Recommended Reading: Geek Love

I was saddened to hear of the death of Katherine Dunn. I only recently read her “underground” novel, Geek Love. While it may not be what is conventionally considered horror, it is still a horrifying book–in only the best way.

In Geek Love, the owner of a struggling carnival and his wife decide to “create” their own sideshow attractions by experimenting with drugs, radiation, and the like during pregnancy. With that outlandish premise, Dunn leads us through the tent flap and, gradually, deeper and deeper into the bizarre and isolated world of the traveling carnival that incubates the Binewski children. The five children are Arty, born with flippers for arms and legs; the conjoined twins Elly and Iphy; the narrator, an albino hunchback dwarf named Olympia; and baby Chick, with the most special powers of all.
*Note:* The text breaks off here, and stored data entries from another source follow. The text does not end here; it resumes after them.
(** * KeplerAI: exoplanet disposition pipeline

    A shallow embedding of the two Python modules of the backend,

    - [backend/app.py]: class [ExoplanetPredictor] ([load_model], [predict]);
    - [backend/train_model.py]: class [ExoplanetClassifier]
      ([load_and_preprocess_data], [predict]),

    and the properties of their behaviour.

    Conventions of the embedding.
    - A Python [float] that holds a finite number is a rational [Q]; arithmetic
      is exact.  NaN, the missing-value marker of pandas, is the absence of a
      cell ([None]).
    - A Python exception is a value of [exn]; code that may raise returns
      [result].
    - The input [dict] of [predict] is only probed by key, it is a [gmap];
      the dictionaries that [predict] builds are iterated in insertion order,
      they are association lists ([pydict]).
    - scikit-learn objects are records holding the fitted state; the forest of
      decision trees is an opaque function from a feature vector to its
      per-class vote shares. *)

From Stdlib Require Import QArith Qabs Qround Lqa Sorted.
From stdpp Require Import base option list gmap strings.

Local Open Scope string_scope.

(** ** Python preliminaries *)

Module Py.

Inductive exn : Type :=
| ValueError (msg : string)
| KeyError (key : string)
| IndexError
| TypeError
| AttributeError.

Inductive result (A : Type) : Type :=
| Ok (a : A)
| Raise (e : exn).
Arguments Ok {A} a.
Arguments Raise {A} e.

Definition bind {A B : Type} (m : result A) (k : A -> result B) : result B :=
  match m with
  | Ok a => k a
  | Raise e => Raise e
  end.

Definition raises {A : Type} (m : result A) : Prop :=
  match m with
  | Ok _ => False
  | Raise _ => True
  end.

(** [float] comparison [a > b]. *)
Definition Qgtb (a b : Q) : bool :=
  match (a ?= b)%Q with
  | Gt => true
  | _ => false
  end.

(** [a >= b] and [a <= b]. *)
Definition Qgeb (a b : Q) : bool := Qle_bool b a.
Definition Qleb (a b : Q) : bool := Qle_bool a b.

(** Arithmetic on a [float] that may be NaN ([None]): NaN propagates. *)
Definition nan2 (f : Q -> Q -> Q) (a b : option Q) : option Q :=
  match a, b with
  | Some x, Some y => Some (f x y)
  | _, _ => None
  end.

(** A [dict] with string keys, in insertion order. *)
Definition pydict (V : Type) : Type := list (string * V).

(** [d[k] = v]: overwrite in place, or append a new key. *)
Fixpoint dict_set {V : Type} (d : pydict V) (k : string) (v : V) : pydict V :=
  match d with
  | [] => [(k, v)]
  | (k', v') :: d' =>
      if String.eqb k' k then (k', v) :: d' else (k', v') :: dict_set d' k v
  end.

(** [d.get(k, default)]. *)
Fixpoint dict_get {V : Type} (d : pydict V) (k : string) (default : V) : V :=
  match d with
  | [] => default
  | (k', v') :: d' => if String.eqb k' k then v' else dict_get d' k default
  end.

Definition keys {V : Type} (d : pydict V) : list string := map fst d.
Definition values {V : Type} (d : pydict V) : list V := map snd d.

(** [k in [..]] on a list of strings. *)
Definition str_in (k : string) (l : list string) : bool :=
  existsb (String.eqb k) l.

(** [max(xs)] of the builtins: the first greatest item. *)
Definition py_max (xs : list Q) : result Q :=
  match xs with
  | [] => Raise (ValueError "max() arg is an empty sequence")
  | x :: rest => Ok (fold_left (fun m y => if Qgtb y m then y else m) rest x)
  end.

(** [numpy.argmax] on one row: the index of the first greatest item. *)
Fixpoint argmax_from (xs : list Q) (i : nat) (best : nat) (m : Q) : nat :=
  match xs with
  | [] => best
  | y :: rest =>
      if Qgtb y m then argmax_from rest (S i) i y
      else argmax_from rest (S i) best m
  end.

Definition argmax (xs : list Q) : result nat :=
  match xs with
  | [] => Raise (ValueError "attempt to get argmax of an empty sequence")
  | x :: rest => Ok (argmax_from rest 1 0 x)
  end.

(** The line feed that ends a line of a text file. *)
Definition newline : string := String (Ascii.ascii_of_nat 10) EmptyString.

(** [str.strip()]: drop the white space at both ends. *)
Definition is_space (c : Ascii.ascii) : bool :=
  let n := Ascii.nat_of_ascii c in
  (Nat.eqb n 32 || (Nat.leb 9 n && Nat.leb n 13))%bool.

Fixpoint lstrip (s : string) : string :=
  match s with
  | String c s' => if is_space c then lstrip s' else s
  | EmptyString => EmptyString
  end.

Fixpoint rstrip (s : string) : string :=
  match s with
  | String c s' =>
      match rstrip s' with
      | EmptyString => if is_space c then EmptyString else String c EmptyString
      | t => String c t
      end
  | EmptyString => EmptyString
  end.

Definition strip (s : string) : string := rstrip (lstrip s).

End Py.
Import Py.

Notation "'let*' x ':=' m 'in' k" := (Py.bind m (fun x => k))
  (at level 10, x name, m at level 100, k at level 200).

(** ** The scikit-learn objects the two modules use *)

Module Sklearn.

(** [StandardScaler] after [fit]: one (mean, scale) pair per feature. *)
Record StandardScaler : Type := mkScaler {
  params : list (Q * Q)
}.

(** [scaler.transform(X)] on one row: [(x - mean) / scale] per feature; a row
    of another width is refused. *)
Definition transform (s : StandardScaler) (x : list Q) : result (list Q) :=
  if Nat.eqb (length x) (length (params s)) then
    Ok (zip_with (fun v ms => ((v - fst ms) / snd ms)%Q) x (params s))
  else Raise (ValueError "X has a different number of features than StandardScaler is expecting").

(** [LabelEncoder] after [fit]: the sorted distinct labels. *)
Record LabelEncoder : Type := mkEncoder {
  classes_ : list string
}.

(** [encoder.inverse_transform([code])[0]]. *)
Definition inverse_transform (e : LabelEncoder) (code : nat) : result string :=
  match classes_ e !! code with
  | Some l => Ok l
  | None => Raise (ValueError "y contains previously unseen labels")
  end.

(** [RandomForestClassifier] after [fit]: the width of the rows it was fitted
    on and the averaged votes of its trees, one share per class. *)
Record RandomForestClassifier : Type := mkForest {
  n_features_in_ : nat;
  votes : list Q -> list Q
}.

(** [model.predict_proba(X)[0]]. *)
Definition predict_proba (m : RandomForestClassifier) (x : list Q) : result (list Q) :=
  if Nat.eqb (length x) (n_features_in_ m) then Ok (votes m x)
  else Raise (ValueError "X has a different number of features than RandomForestClassifier is expecting").

(** [model.predict(X)[0]]: the class code with the greatest share, the first
    one on a tie. *)
Definition predict (m : RandomForestClassifier) (x : list Q) : result nat :=
  let* p := predict_proba m x in
  argmax p.

(** What [joblib.load] can give back. *)
Inductive pyobj : Type :=
| PyForest (m : RandomForestClassifier)
| PyScaler (s : StandardScaler)
| PyEncoder (e : LabelEncoder).
End AtDeclaredType.

(** The two functions above are the source's at the type it declares
    for [data].  [main] hands them the parsed body unchecked; these are
    the same two functions as they run on any JSON value.  [totalTvl] is
    then a number or, once a string has been added, a string. *)
Module Unchecked.

Section WithEngine.
Context `{Engine}.

Definition getTvlOnDate_step (chainTvls : value) (targetTimestamp : number)
    (totalTvl : value) (chain : string) : completion value :=
  let chainName := nth 0 (split "-" chain) "" in
  if has MAJOR_SUPERCHAIN_L2S chainName then
    bind (Get chainTvls chain) (fun entry =>
    bind (Get entry "tvl") (fun tvlData =>
    bind (call_find tvlData
            (fun d =>
               bind (Get d "date")
                    (fun date =>
                       Normal (strictly_equals date targetTimestamp))))
         (fun dayTvl =>
            if ToBoolean dayTvl then
              bind (Get dayTvl "totalLiquidityUSD") (add totalTvl)
            else Normal totalTvl)))
  else Normal totalTvl.

Definition getTvlOnDate (data : value) (date : Date) : completion value :=
  let targetTimestamp := (getTime date / 1000)%float in
  bind (Get data "chainTvls") (fun chainTvls =>
  for_each (keys (enumerate chainTvls))
           (getTvlOnDate_step chainTvls targetTimestamp) (Num 0%float)).

Context `{Runtime value}.

Definition calculateTrailingAverageTvl (data : value) (endDateStr : string)
    : completion number :=
  let endDate := Date_parse (endDateStr ++ "T00:00:00Z") in
  bind (for_each (counter TRAILING_DAYS)
          (fun totalTvlForPeriod i =>
             let date := setUTCDate_back endDate i in
             bind (getTvlOnDate data date) (add totalTvlForPeriod))
          (Num 0%float))
       (fun totalTvlForPeriod =>
          divide totalTvlForPeriod (of_Z TRAILING_DAYS)).

End WithEngine.

End Unchecked.

(** What [main] stores under a slug. *)
Inductive result : Set :=
| Difference (difference : number)
| Message (text : string).

Section WithRuntime.
Context `{Engine} `{Runtime value}.

(** The [try] block of [main]: the difference it computes, or what it
    throws. *)
Definition attempt (slug : string) : completion number :=
  bind (fetchProtocolData slug) (fun protocolData =>
  bind (Unchecked.calculateTrailingAverageTvl protocolData METRIC_END_DATE)
       (fun t_end =>
  bind (Unchecked.calculateTrailingAverageTvl protocolData METRIC_START_DATE)
       (fun t_start =>
  let difference := (t_end - t_start)%float in
  Normal difference))).

(** The [try] block of [main] with its [catch]. *)
Definition process (slug : string) : result :=
  match attempt slug with
  | Normal difference => Difference difference
  | Throw _ => Message "Error processing project"
  end.
(** The loop of [OP_ROLL] that pushes [temp_stack] back. *)
Lemma pushing_loop_run (n : nat) (al : Stack.t) (fl : option bool) :
  (Z.of_nat n < 2 ^ 32)%Z ->
  forall (temp : list Value) (m : Stack.t) (fuel i : nat),
    i + List.length temp = n ->
    List.length temp < fuel ->
    for_lt fuel i (Num.of_nat n)
      (fun temp_stack =>
         let (v, rest) := array_pop temp_stack in main_push v ;; ret rest)
      temp (mkState m al fl)
    = Normal [] (mkState (m ++ List.rev temp) al fl).
Proof.
  intros Hn temp.
  induction temp as [|v temp IH] using rev_ind; intros m fuel i Hi Hf;
    (destruct fuel as [|fuel]; [simpl in Hf; lia|]);
    rewrite for_lt_S, loop_condition by lia.
  - simpl in Hi. rewrite Nat.add_0_r in Hi. subst i.
    rewrite Nat.ltb_irrefl. simpl. now rewrite app_nil_r.
  - rewrite length_snoc in Hi, Hf.
    replace (Nat.ltb i n) with true by (symmetry; apply Nat.ltb_lt; lia).
    assert (Hp : array_pop (temp ++ [v]) = (v, temp)).
    { unfold array_pop. destruct (temp ++ [v]) eqn:E.
      - now destruct temp.
      - rewrite <- E. now rewrite last_last, removelast_last. }
    rewrite Hp. unfold bind at 1. rewrite run_push. unfold ret at 1.
    rewrite IH by lia. rewrite rev_unit. now rewrite <- app_assoc.
Qed.

(** X10.  [OP_ROLL] with an integer index [n] on top: the element [n]
    places under the top of the remaining stack is moved to the top, the
    elements above it keep their order, and the index is consumed. *)
Theorem roll_moves_to_top (state : State) (below above : list Value)
    (x index : Value) :
  main state = below ++ [x] ++ above ++ [index] ->
  to_number index = inr (Num.of_nat (List.length above)) ->
  (Z.of_nat (List.length (below ++ [x] ++ above)) < 2 ^ 32)%Z ->
  OP_ROLL state
  = NewState (mkState (below ++ above ++ [x]) (alt state) (if_result state)).
Proof.
  intros Hm Hx Hs. destruct state as [m al fl]; cbn [main alt if_result] in *.
  subst m. rewrite !length_app in Hs. cbn [List.length] in Hs.
  unfold OP_ROLL. cbn [main]. pass_guard.
  replace (below ++ [x] ++ above ++ [index])
    with ((below ++ [x] ++ above) ++ [index])
    by (now rewrite <- !app_assoc).
  run_steps.
  rewrite depth_guard_of_nat by (rewrite ?length_app; cbn [List.length]; lia).
  replace (Nat.leb (List.length (below ++ [x] ++ above)) (List.length above))
    with false
    by (symmetry; apply Nat.leb_gt; rewrite !length_app; cbn [List.length]; lia).
  replace (below ++ [x] ++ above) with ((below ++ [x]) ++ above)
    by (now rewrite <- app_assoc).
  unfold bind at 1.
  rewrite (popping_loop_run (fun temp v => temp ++ [v]) (List.length above))
    by (rewrite ?length_app; cbn [List.length]; lia).
  replace (List.fold_left (fun temp v => temp ++ [v]) (List.rev above) [])
    with (List.rev above).
  2:{ generalize (List.rev above). intro l.
      assert (G : forall acc, List.fold_left (fun temp v => temp ++ [v]) l acc
                              = acc ++ l).
      { induction l as [|a l IH]; intro acc; simpl.
        - now rewrite app_nil_r.
        - rewrite IH. now rewrite <- app_assoc. }
      now rewrite G. }
  rewrite run_pop. unfold bind at 1.
  rewrite (pushing_loop_run (List.length above))
    by (rewrite ?length_rev; lia).
  rewrite rev_involutive. run_steps. unfold return_new_state.
  now rewrite <- app_assoc.
Qed.

(** The loop that discards [count] elements. *)
Lemma pop_loop_run (m taken al : Stack.t) (fl : option bool) :
  (Z.of_nat (List.length (m ++ taken)) < 2 ^ 32)%Z ->
  pop_loop (Num.of_nat (List.length taken)) (mkState (m ++ taken) al fl)
  = Normal tt (mkState m al fl).
Proof.
  intro Hs. rewrite length_app in Hs. unfold pop_loop. rewrite run_size.
  rewrite (popping_loop_run (fun _ _ => tt) (List.length taken))
    by (cbn [main]; rewrite ?length_app; lia).
  f_equal. generalize (List.rev taken). intro l. now induction l.
Qed.

(** X11.  [OP_CHECKMULTISIG] on a well-formed stack (a dummy element, the
    signatures, their count, the public keys, their count on top)
    replaces all of them by 1, and [OP_CHECKMULTISIGVERIFY] removes them
    all: the simulated check never fails. *)
Theorem multisig_consumes_operands (state : State)
    (rest sigs keys : list Value) (dummy n_sigs n_keys : Value) :
  main state = rest ++ [dummy] ++ sigs ++ [n_sigs] ++ keys ++ [n_keys] ->
  to_number n_keys = inr (Num.of_nat (List.length keys)) ->
  to_number n_sigs = inr (Num.of_nat (List.length sigs)) ->
  (Z.of_nat (List.length (main state)) < 2 ^ 32)%Z ->
  OP_CHECKMULTISIG state
  = NewState (mkState (rest ++ [VNum Num.one]) (alt state) (if_result state))
  /\ OP_CHECKMULTISIGVERIFY state
     = NewState (mkState rest (alt state) (if_result state)).
Proof.
  intros Hm Hk Hg Hs. destruct state as [m al fl]; cbn [main alt if_result] in *.
  subst m. rewrite !length_app in Hs. cbn [List.length] in Hs.
  assert (Hbody : forall (st : State) (k : Body OpResult),
             multisig_body st k
               (mkState (rest ++ [dummy] ++ sigs ++ [n_sigs] ++ keys ++ [n_keys])
                  al fl)
             = k (mkState (rest ++ [VNum Num.one]) al fl)).
  { intros st k. unfold multisig_body.
    replace (rest ++ [dummy] ++ sigs ++ [n_sigs] ++ keys ++ [n_keys])
      with (((((rest ++ [dummy]) ++ sigs) ++ [n_sigs]) ++ keys) ++ [n_keys])
      by (now rewrite <- !app_assoc).
    run_steps.
    assert (C1 : Num.ltb
                   (Num.of_nat (List.length ((((rest ++ [dummy]) ++ sigs) ++ [n_sigs]) ++ keys)))
                   (Num.of_nat (List.length keys)) = false).
    { rewrite loop_condition by (rewrite ?length_app; cbn [List.length]; lia).
      apply Nat.ltb_ge. rewrite !length_app. lia. }
    rewrite C1. unfold bind at 1.
    rewrite pop_loop_run by (rewrite ?length_app; cbn [List.length]; lia).
    rewrite run_size. cbn [main].
    replace (Nat.ltb (List.length (((rest ++ [dummy]) ++ sigs) ++ [n_sigs])) 1)
      with false
      by (symmetry; apply Nat.ltb_ge; rewrite !length_app; cbn [List.length]; lia).
    run_steps.
    assert (C2 : Num.ltb
                   (Num.of_nat (List.length ((rest ++ [dummy]) ++ sigs)))
                   (Num.of_nat (List.length sigs)) = false).
    { rewrite loop_condition by (rewrite ?length_app; cbn [List.length]; lia).
      apply Nat.ltb_ge. rewrite !length_app. lia. }
    rewrite C2. unfold bind at 1.
    rewrite pop_loop_run by (rewrite ?length_app; cbn [List.length]; lia).
    rewrite run_size. cbn [main].
    replace (Nat.ltb (List.length (rest ++ [dummy])) 1) with false
      by (symmetry; apply Nat.ltb_ge; rewrite !length_app; cbn [List.length]; lia).
    run_steps. reflexivity. }
  split.
  - unfold OP_CHECKMULTISIG. cbn [main]. pass_guard.
    unfold try_catch, deepCopy. rewrite Hbody. reflexivity.
  - unfold OP_CHECKMULTISIGVERIFY. cbn [main]. pass_guard.
    unfold try_catch, deepCopy. rewrite Hbody.
    unfold verify_top. rewrite run_pop.
    replace (VNum Num.one) with (bool_number true) by reflexivity.
    rewrite (run_num _ _ _ _ (to_number_bool true)). reflexivity.
Qed.

End Loops.

(* ===================================================================== *)
(** ** The numeric opcodes on safe integers *)
(* ===================================================================== *)

Section Integers.
Context {B : Builtins}.

Lemma zero_is_of_Z : Num.zero = Num.of_Z 0.
Proof. reflexivity. Qed.

Lemma safe_0 : Safe.safe 0.
Proof. reflexivity. Qed.

Lemma truth_of_Z (c : bool) : truth c = Num.of_Z (truth_Z c).
Proof. now destruct c. Qed.

Lemma neqb_zero_of_Z (x : Z) :
  Safe.safe x -> Num.neqb (Num.of_Z x) Num.zero = negb (x =? 0)%Z.
Proof.
  intro H. unfold Num.neqb. fold (Num.eqb (Num.of_Z x) Num.zero).
  rewrite zero_is_of_Z, SafeOrder.eqb_of_Z; [reflexivity | exact H | exact safe_0].
Qed.

Lemma of_Z_zero_or_finite (x : Z) :
  Safe.safe x ->
  (x = 0%Z /\ Num.of_Z x = S754_zero false)
  \/ (x <> 0%Z /\ exists s m e, Num.of_Z x = S754_finite s m e).
Proof.
  intro H. destruct (Exact.signed_cases x) as [->|(s & p & -> & Px)].
  - left. split; reflexivity.
  - right. split; [destruct s; discriminate|].
    unfold Safe.safe in H. rewrite Exact.of_Z_signed by lia.
    unfold Safe.canon. eauto.
Qed.

Lemma min_of_Z (x y : Z) :
  Safe.safe x -> Safe.safe y ->
  Num.min (Num.of_Z x) (Num.of_Z y) = Num.of_Z (Z.min x y).
Proof.
  intros Hx Hy.
  assert (E : (if Num.ltb (Num.of_Z y) (Num.of_Z x) then Num.of_Z y else Num.of_Z x)
              = Num.of_Z (Z.min x y)).
  { rewrite SafeOrder.ltb_of_Z by assumption.
    destruct (Z.ltb_spec y x); f_equal; lia. }
  unfold Num.min. rewrite !of_Z_not_NaN by assumption. cbn [orb].
  destruct (of_Z_zero_or_finite x Hx) as [[-> Ex]|[Nx (sx & mx & ex & Ex)]];
    destruct (of_Z_zero_or_finite y Hy) as [[-> Ey]|[Ny (sy & my & ey & Ey)]];
    rewrite <- E; rewrite ?Ex, ?Ey; reflexivity.
Qed.

Lemma max_of_Z (x y : Z) :
  Safe.safe x -> Safe.safe y ->
  Num.max (Num.of_Z x) (Num.of_Z y) = Num.of_Z (Z.max x y).
Proof.
  intros Hx Hy.
  assert (E : (if Num.ltb (Num.of_Z x) (Num.of_Z y) then Num.of_Z y else Num.of_Z x)
              = Num.of_Z (Z.max x y)).
  { rewrite SafeOrder.ltb_of_Z by assumption.
    destruct (Z.ltb_spec x y); f_equal; lia. }
  unfold Num.max. rewrite !of_Z_not_NaN by assumption. cbn [orb].
  destruct (of_Z_zero_or_finite x Hx) as [[-> Ex]|[Nx (sx & mx & ex & Ex)]];
    destruct (of_Z_zero_or_finite y Hy) as [[-> Ey]|[Ny (sy & my & ey & Ey)]];
    rewrite <- E; rewrite ?Ex, ?Ey; reflexivity.
Qed.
As they grow up, separated from the world, never really sure where the carnival actually is at any particular time, and constantly reinforced with how special they are when compared to the “norms,” a certain warping is bound to occur. We are fully ensnared by this time as Dunn gradually ratchets up the horror, introducing more demented characters and increasingly grotesque elements, but we’ve paid our money and we’re going to look. Even as we silently think that she can’t go there, that is indeed where Dunn chooses to go. A finalist for the National Book Award, Geek Love is not at all a safe book. I highly recommend it.